◆ TASK GOAL
Write out exactly the lines of the material below, beginning at the top and ending at the line that contains "(** On a collection".

Start of MATERIAL SHOWN

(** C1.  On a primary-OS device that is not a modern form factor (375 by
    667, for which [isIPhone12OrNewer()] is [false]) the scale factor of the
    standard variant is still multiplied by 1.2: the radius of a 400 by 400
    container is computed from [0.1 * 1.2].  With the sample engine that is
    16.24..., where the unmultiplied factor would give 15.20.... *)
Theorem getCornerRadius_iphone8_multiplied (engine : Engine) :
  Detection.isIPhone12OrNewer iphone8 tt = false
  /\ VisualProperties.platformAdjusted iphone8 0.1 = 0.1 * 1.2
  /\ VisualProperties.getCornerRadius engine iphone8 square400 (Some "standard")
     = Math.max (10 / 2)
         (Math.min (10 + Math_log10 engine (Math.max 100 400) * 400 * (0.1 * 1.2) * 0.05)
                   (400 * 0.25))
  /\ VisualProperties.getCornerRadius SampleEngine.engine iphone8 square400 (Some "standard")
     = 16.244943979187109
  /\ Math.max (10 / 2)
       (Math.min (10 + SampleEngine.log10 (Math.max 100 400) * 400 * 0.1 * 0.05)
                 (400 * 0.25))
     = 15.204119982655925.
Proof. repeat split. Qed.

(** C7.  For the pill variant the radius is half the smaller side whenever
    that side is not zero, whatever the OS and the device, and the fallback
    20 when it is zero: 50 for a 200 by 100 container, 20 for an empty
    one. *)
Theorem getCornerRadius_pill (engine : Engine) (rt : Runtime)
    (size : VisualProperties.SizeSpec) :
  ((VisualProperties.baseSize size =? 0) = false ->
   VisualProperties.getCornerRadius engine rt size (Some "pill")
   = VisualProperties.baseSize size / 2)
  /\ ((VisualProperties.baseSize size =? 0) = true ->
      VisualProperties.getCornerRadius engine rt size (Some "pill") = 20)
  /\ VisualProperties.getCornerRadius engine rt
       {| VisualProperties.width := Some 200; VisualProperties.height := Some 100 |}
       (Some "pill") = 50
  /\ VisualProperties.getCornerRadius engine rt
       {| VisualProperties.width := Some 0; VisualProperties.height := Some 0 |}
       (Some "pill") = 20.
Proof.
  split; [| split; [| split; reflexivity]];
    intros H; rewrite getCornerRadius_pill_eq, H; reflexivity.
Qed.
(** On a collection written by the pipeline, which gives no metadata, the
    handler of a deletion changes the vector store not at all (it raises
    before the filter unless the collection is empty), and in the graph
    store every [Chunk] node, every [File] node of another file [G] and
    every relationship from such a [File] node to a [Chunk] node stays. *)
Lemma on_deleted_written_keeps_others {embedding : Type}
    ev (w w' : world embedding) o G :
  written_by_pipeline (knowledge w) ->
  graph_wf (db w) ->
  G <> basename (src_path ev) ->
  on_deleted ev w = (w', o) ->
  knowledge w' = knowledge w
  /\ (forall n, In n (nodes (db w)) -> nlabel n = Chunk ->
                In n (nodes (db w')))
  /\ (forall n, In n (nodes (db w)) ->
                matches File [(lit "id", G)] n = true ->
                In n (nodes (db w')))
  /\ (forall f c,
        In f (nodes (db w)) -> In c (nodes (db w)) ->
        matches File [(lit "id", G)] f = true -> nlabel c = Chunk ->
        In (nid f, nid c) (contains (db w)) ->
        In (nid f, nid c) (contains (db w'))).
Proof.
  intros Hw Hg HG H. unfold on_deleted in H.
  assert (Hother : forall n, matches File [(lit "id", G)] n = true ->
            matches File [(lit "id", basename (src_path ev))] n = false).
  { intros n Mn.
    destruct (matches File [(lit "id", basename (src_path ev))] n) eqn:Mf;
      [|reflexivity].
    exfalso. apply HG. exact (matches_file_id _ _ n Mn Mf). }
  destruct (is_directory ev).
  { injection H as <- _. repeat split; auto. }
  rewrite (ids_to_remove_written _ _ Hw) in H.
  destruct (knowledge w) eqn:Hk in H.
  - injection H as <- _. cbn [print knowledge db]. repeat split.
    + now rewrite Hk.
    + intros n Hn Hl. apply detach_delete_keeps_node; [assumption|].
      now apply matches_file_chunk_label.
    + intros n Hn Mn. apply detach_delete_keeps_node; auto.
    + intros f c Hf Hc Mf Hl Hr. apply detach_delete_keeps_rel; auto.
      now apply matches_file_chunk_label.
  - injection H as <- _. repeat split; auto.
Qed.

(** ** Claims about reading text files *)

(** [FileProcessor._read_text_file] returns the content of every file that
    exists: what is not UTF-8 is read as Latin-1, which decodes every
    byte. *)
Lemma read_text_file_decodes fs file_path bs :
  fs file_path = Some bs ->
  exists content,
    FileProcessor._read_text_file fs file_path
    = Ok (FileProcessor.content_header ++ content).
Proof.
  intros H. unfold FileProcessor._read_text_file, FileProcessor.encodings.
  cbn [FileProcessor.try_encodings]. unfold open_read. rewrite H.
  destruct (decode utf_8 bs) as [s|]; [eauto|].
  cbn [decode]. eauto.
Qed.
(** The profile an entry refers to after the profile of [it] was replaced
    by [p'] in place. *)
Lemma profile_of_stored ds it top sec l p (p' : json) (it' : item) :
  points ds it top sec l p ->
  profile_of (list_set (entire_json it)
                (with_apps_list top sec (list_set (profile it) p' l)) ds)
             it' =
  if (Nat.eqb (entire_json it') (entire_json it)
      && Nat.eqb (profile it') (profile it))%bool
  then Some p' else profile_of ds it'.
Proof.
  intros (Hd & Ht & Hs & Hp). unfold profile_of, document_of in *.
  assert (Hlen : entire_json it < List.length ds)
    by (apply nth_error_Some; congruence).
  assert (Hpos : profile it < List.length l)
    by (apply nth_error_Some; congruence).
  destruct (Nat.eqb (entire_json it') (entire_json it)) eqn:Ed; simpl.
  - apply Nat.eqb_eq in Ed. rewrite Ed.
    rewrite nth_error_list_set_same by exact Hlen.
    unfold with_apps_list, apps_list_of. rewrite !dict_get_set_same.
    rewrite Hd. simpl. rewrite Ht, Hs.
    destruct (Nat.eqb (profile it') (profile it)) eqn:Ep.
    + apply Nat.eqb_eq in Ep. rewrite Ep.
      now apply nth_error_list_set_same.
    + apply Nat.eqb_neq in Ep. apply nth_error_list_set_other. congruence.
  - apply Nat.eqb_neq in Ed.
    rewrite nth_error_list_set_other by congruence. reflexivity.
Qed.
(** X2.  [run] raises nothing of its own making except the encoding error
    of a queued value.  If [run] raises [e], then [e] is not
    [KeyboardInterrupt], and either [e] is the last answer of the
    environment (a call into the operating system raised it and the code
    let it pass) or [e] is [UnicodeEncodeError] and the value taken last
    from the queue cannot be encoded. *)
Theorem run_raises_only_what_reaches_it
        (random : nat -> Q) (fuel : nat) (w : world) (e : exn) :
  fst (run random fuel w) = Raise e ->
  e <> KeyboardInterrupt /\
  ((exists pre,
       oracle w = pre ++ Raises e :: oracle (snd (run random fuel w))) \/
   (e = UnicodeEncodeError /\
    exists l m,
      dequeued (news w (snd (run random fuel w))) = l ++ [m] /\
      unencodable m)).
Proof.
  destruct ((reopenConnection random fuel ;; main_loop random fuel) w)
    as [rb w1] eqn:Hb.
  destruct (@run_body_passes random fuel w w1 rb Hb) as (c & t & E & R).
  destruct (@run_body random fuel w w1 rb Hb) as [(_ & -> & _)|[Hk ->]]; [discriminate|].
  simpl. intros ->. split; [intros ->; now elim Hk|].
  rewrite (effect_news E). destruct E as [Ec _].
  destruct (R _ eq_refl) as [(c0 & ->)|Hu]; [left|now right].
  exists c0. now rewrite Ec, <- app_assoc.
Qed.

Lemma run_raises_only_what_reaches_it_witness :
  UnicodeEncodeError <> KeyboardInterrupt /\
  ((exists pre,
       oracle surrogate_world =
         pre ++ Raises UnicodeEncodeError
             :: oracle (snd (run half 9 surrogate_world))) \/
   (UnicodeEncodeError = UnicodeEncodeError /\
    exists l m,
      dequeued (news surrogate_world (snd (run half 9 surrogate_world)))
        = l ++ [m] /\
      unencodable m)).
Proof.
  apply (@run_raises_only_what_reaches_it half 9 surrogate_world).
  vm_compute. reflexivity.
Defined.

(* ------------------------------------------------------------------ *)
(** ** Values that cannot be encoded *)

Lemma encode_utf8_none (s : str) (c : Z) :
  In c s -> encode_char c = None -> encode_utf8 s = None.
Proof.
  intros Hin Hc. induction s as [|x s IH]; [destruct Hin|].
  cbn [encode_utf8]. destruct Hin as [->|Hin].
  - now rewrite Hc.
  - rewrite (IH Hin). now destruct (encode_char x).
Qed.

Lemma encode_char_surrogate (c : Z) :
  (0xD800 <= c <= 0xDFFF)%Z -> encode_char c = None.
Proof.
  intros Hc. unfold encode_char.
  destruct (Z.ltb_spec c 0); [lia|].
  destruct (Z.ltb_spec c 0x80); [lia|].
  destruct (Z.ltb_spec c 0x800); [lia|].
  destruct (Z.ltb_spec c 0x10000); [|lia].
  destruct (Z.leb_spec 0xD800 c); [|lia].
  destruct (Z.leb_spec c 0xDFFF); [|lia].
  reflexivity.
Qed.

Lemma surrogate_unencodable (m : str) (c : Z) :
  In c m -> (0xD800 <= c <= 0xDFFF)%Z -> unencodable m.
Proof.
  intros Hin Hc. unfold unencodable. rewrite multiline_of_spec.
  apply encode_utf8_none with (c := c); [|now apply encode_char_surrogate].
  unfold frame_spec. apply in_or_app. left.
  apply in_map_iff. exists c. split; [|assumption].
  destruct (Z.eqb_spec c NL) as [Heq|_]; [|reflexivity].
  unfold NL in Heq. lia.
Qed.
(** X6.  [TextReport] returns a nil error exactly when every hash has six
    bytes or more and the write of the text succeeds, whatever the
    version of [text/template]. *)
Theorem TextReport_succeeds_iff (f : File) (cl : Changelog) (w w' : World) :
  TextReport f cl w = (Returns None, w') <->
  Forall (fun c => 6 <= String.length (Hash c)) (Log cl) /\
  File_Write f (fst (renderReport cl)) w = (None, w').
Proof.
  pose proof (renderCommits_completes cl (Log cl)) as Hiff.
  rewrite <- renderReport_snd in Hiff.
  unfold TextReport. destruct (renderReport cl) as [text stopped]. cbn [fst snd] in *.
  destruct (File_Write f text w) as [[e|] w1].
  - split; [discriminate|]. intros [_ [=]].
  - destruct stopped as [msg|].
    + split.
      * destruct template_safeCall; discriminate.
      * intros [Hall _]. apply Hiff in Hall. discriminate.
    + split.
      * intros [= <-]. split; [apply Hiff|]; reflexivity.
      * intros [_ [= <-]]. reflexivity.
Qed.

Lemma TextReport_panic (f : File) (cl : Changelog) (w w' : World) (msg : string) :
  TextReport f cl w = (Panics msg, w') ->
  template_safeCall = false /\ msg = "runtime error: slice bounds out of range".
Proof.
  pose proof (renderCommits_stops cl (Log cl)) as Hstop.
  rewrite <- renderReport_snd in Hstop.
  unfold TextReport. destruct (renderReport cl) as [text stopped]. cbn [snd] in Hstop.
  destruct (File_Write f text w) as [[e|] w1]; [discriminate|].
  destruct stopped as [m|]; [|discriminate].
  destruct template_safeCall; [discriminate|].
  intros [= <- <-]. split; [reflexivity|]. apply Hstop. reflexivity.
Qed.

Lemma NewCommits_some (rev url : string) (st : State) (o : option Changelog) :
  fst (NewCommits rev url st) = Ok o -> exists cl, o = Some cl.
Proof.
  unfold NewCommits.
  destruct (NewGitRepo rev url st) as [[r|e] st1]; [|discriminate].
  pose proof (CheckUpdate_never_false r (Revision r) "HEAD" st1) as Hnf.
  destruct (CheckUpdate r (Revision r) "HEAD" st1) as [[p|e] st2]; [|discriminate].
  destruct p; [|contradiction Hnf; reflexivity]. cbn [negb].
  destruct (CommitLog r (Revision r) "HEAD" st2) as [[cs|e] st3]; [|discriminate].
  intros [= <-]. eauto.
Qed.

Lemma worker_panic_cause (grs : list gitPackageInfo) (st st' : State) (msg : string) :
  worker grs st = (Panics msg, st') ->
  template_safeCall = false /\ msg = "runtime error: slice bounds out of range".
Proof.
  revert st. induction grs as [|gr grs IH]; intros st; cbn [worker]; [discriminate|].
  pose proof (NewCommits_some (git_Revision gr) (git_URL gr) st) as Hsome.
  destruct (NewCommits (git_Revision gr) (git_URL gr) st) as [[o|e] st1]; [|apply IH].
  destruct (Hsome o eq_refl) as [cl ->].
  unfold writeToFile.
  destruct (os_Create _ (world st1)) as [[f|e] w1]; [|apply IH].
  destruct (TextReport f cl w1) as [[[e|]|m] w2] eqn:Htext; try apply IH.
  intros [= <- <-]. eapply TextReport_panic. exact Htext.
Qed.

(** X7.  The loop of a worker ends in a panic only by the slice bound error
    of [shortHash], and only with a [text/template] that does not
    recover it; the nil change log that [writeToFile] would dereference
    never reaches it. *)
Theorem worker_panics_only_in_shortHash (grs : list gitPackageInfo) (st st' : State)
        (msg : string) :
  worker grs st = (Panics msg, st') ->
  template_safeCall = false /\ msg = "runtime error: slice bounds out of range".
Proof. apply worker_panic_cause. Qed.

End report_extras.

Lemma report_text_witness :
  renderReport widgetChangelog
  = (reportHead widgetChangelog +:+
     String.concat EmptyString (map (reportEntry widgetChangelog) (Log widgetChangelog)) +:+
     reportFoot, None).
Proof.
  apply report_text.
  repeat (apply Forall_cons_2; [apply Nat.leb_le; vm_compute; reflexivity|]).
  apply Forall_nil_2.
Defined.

End of MATERIAL SHOWN

◆ WRITTEN SOLUTION
(** C1.  On a primary-OS device that is not a modern form factor (375 by
    667, for which [isIPhone12OrNewer()] is [false]) the scale factor of the
    standard variant is still multiplied by 1.2: the radius of a 400 by 400
    container is computed from [0.1 * 1.2].  With the sample engine that is
    16.24..., where the unmultiplied factor would give 15.20.... *)
Theorem getCornerRadius_iphone8_multiplied (engine : Engine) :
  Detection.isIPhone12OrNewer iphone8 tt = false
  /\ VisualProperties.platformAdjusted iphone8 0.1 = 0.1 * 1.2
  /\ VisualProperties.getCornerRadius engine iphone8 square400 (Some "standard")
     = Math.max (10 / 2)
         (Math.min (10 + Math_log10 engine (Math.max 100 400) * 400 * (0.1 * 1.2) * 0.05)
                   (400 * 0.25))
  /\ VisualProperties.getCornerRadius SampleEngine.engine iphone8 square400 (Some "standard")
     = 16.244943979187109
  /\ Math.max (10 / 2)
       (Math.min (10 + SampleEngine.log10 (Math.max 100 400) * 400 * 0.1 * 0.05)
                 (400 * 0.25))
     = 15.204119982655925.
Proof. repeat split. Qed.

(** C7.  For the pill variant the radius is half the smaller side whenever
    that side is not zero, whatever the OS and the device, and the fallback
    20 when it is zero: 50 for a 200 by 100 container, 20 for an empty
    one. *)
Theorem getCornerRadius_pill (engine : Engine) (rt : Runtime)
    (size : VisualProperties.SizeSpec) :
  ((VisualProperties.baseSize size =? 0) = false ->
   VisualProperties.getCornerRadius engine rt size (Some "pill")
   = VisualProperties.baseSize size / 2)
  /\ ((VisualProperties.baseSize size =? 0) = true ->
      VisualProperties.getCornerRadius engine rt size (Some "pill") = 20)
  /\ VisualProperties.getCornerRadius engine rt
       {| VisualProperties.width := Some 200; VisualProperties.height := Some 100 |}
       (Some "pill") = 50
  /\ VisualProperties.getCornerRadius engine rt
       {| VisualProperties.width := Some 0; VisualProperties.height := Some 0 |}
       (Some "pill") = 20.
Proof.
  split; [| split; [| split; reflexivity]];
    intros H; rewrite getCornerRadius_pill_eq, H; reflexivity.
Qed.
(** On a collection written by the pipeline, which gives no metadata, the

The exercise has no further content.